The OECD’s own research has found that contracts are “ultimately an agreement on risk allocation”.

It warned that existing approaches to selecting procurement strategies lack a systematic, science-based approach to inform the capabilities of the client and the application of a particular delivery model on each package.

It cautioned against making the assumption that risk and uncertainty is the same across different types of major projects, which can lead to reducing the focus of a procurement strategy to the choice of a delivery model, whether design and build (DB), engineering, procurement and construction (EPC), and ECI.

The OECD recommended focussing instead on the question of which risk allocation principle should be applied on what part of the project scope.

To this end, it has developed a new methodology grounded in science, called STEPS – Support Tool for Effective Procurement Strategies.

Guest speakers professor Juliano Denicol from University College London (UCL) and professor Nuno Gil from the University of Manchester touched on the importance of developing a strong procurement strategy upstream, among clients and other stakeholders.

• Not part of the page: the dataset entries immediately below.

Definition scan_frac (s : string) : string * string :=
  match s with
  | String "." r =>
      match span_digits r with
      | (EmptyString, _) => ("", s)
      | (ds, rest) => (String "." ds, rest)
      end
  | _ => ("", s)
  end.

Definition scan_exp (s : string) : string * string :=
  match s with
  | String e r =>
      if Ascii.eqb e "e" || Ascii.eqb e "E" then
        let (sign, r1) := match r with
                          | String "+" r1 => ("+", r1)
                          | String "-" r1 => ("-", r1)
                          | _ => ("", r)
                          end in
        match span_digits r1 with
        | (EmptyString, _) => ("", s)
        | (ds, rest) => (String e (sign ++ ds), rest)
        end
      else ("", s)
  | EmptyString => ("", s)
  end.

(** [sys.get_int_max_str_digits()], at its default. *)
Definition int_max_str_digits : N := 4300.

(** The digits of an integer literal: its length without the sign. *)
Definition int_digits (literal : string) : nat :=
  match literal with
  | String "-" r => String.length r
  | _ => String.length literal
  end.
(** * Process-Scheduler: the scheduling engine of [Project1/main.go]

    A shallow embedding of the four schedulers ([FCFSSchedule],
    [SJFSchedule], [SJFPrioritySchedule], [RRSchedule]) with the queue
    methods and comparators they use, and the properties that the
    specification states of them.

    Conventions of the embedding.
    - An [int64] is an integer of [Z]; the arithmetic of the source wraps
      around ([add64], [sub64]).
    - A [float64] is an IEEE 754 binary64 number ([spec_float] with
      precision 53 and [emax] 1024).
    - A slice of [Process] is a header (array, offset, length, capacity)
      into a heap of backing arrays, so that [append], re-slicing and
      [sort.Slice] act in place exactly where Go does.  The tables of rows
      and the timeline are never shared and are plain lists.
    - The [io.Writer] is left out: a scheduler returns the calls it makes
      to the output helpers, with their arguments.
    - A function that can panic returns a [result].  The loops
      [for len(pq.processes) > 0] and [for len(queue) > 0 ||
      len(processes) > 0] take fuel.

    The file has three parts: the program; the same loops on lists, with
    the invariants used below; the proofs, which first show that the program
    computes what the loops on lists compute and then settle each property
    of the specification. *)

From Stdlib Require Import ZArith Lia Permutation.
From Stdlib Require Import Floats.SpecFloat.
From stdpp Require Import base tactics option list strings.

Local Open Scope Z_scope.

(** ** Machine integers and floats *)

Definition wrap64 (z : Z) : Z := (z + 2 ^ 63) mod 2 ^ 64 - 2 ^ 63.
Definition add64 (a b : Z) : Z := wrap64 (a + b).
Definition sub64 (a b : Z) : Z := wrap64 (a - b).
Definition int64_range (z : Z) : Prop := - 2 ^ 63 <= z < 2 ^ 63.

Definition float64 : Type := spec_float.
Definition f64_of_int (z : Z) : float64 := binary_normalize 53 1024 z 0 false.
Definition f64_add : float64 -> float64 -> float64 := SFadd 53 1024.
Definition f64_div : float64 -> float64 -> float64 := SFdiv 53 1024.
Definition f64_zero : float64 := S754_zero false.
Definition f64_is_nan (x : float64) : bool :=
  match x with S754_nan => true | _ => false end.

(** ** Results of functions that can panic or loop *)

Inductive panic : Type :=
  | IndexOutOfRange
  | SliceBoundsOutOfRange.

Inductive result (A : Type) : Type :=
  | Ok (a : A)
  | Panic (e : panic)
  | OutOfFuel.
Arguments Ok {A} a.
Arguments Panic {A} e.
Arguments OutOfFuel {A}.

Definition result_bind {A B} (f : A -> result B) (m : result A) : result B :=
  match m with
  | Ok a => f a
  | Panic e => Panic e
  | OutOfFuel => OutOfFuel
  end.

#[global] Instance result_mbind : MBind result := @result_bind.
#[global] Instance result_mret : MRet result := @Ok.

(** ** Data of the program *)

Record Process : Type := mkProcess {
  ProcessID : Z;
  ArrivalTime : Z;
  BurstDuration : Z;
  Priority : Z;
  RemainingTime : Z;
  CompleteTime : Z;
  TurnAroundTime : Z;
  WaitTime : Z
}.

Record TimeSlice : Type := mkTimeSlice {
  PID : Z;
  Start : Z;
  Stop : Z
}.

(** The zero value of [Process]: what a freshly made array holds. *)
Definition zeroProcess : Process := mkProcess 0 0 0 0 0 0 0 0.

Definition set_RemainingTime (p : Process) (v : Z) : Process :=
  mkProcess (ProcessID p) (ArrivalTime p) (BurstDuration p) (Priority p)
            v (CompleteTime p) (TurnAroundTime p) (WaitTime p).
Definition set_CompleteTime (p : Process) (v : Z) : Process :=
  mkProcess (ProcessID p) (ArrivalTime p) (BurstDuration p) (Priority p)
            (RemainingTime p) v (TurnAroundTime p) (WaitTime p).
Definition set_TurnAroundTime (p : Process) (v : Z) : Process :=
  mkProcess (ProcessID p) (ArrivalTime p) (BurstDuration p) (Priority p)
            (RemainingTime p) (CompleteTime p) v (WaitTime p).
Definition set_WaitTime (p : Process) (v : Z) : Process :=
  mkProcess (ProcessID p) (ArrivalTime p) (BurstDuration p) (Priority p)
            (RemainingTime p) (CompleteTime p) (TurnAroundTime p) v.

(** One row of the schedule table.  The source builds it as seven strings,
    each the [fmt.Sprint] of an [int64]; the row keeps the integers, in the
    order of the columns ID, Priority, Burst, Arrival, Wait, Turnaround,
    Exit. *)
Record Row : Type := mkRow {
  r_id : Z;
  r_priority : Z;
  r_burst : Z;
  r_arrival : Z;
  r_wait : Z;
  r_turnaround : Z;
  r_completion : Z
}.

(** [schedule = make([][]string, n)]: [n] nil rows. *)
Abbreviation table := (list (option Row)).
Definition make_table (n : nat) : table := replicate n None.

(** [schedule[i] = row], with Go's bounds check. *)
Definition store_row (t : table) (i : Z) (r : Row) : result table :=
  if bool_decide (0 <= i < Z.of_nat (length t))
  then Ok (<[Z.to_nat i := Some r]> t)
  else Panic IndexOutOfRange.

(** What a scheduler hands to the output helpers, in call order. *)
Inductive output : Type :=
  | outputTitle (title : string)
  | outputGantt (gantt : list TimeSlice)
  | outputSchedule (rows : table) (wait turnaround throughput : float64).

The event also heard from Dev Amratia, CEO of tech company nPlan, which uses artificial intelligence (AI) and machine learning to study data from past projects and highlight risks and opportunities in new projects.

Amratia explained how nPlan is set to launch an instrument which will offer partial construction risk insurance.

nPlan claims that its method creates value both for the client as well for the contractor, improving biding outcomes as well as project performance.

However, full construction risk insurance is still not available for now.

Following the event, OECD member countries will consider the takeaways of the discussions.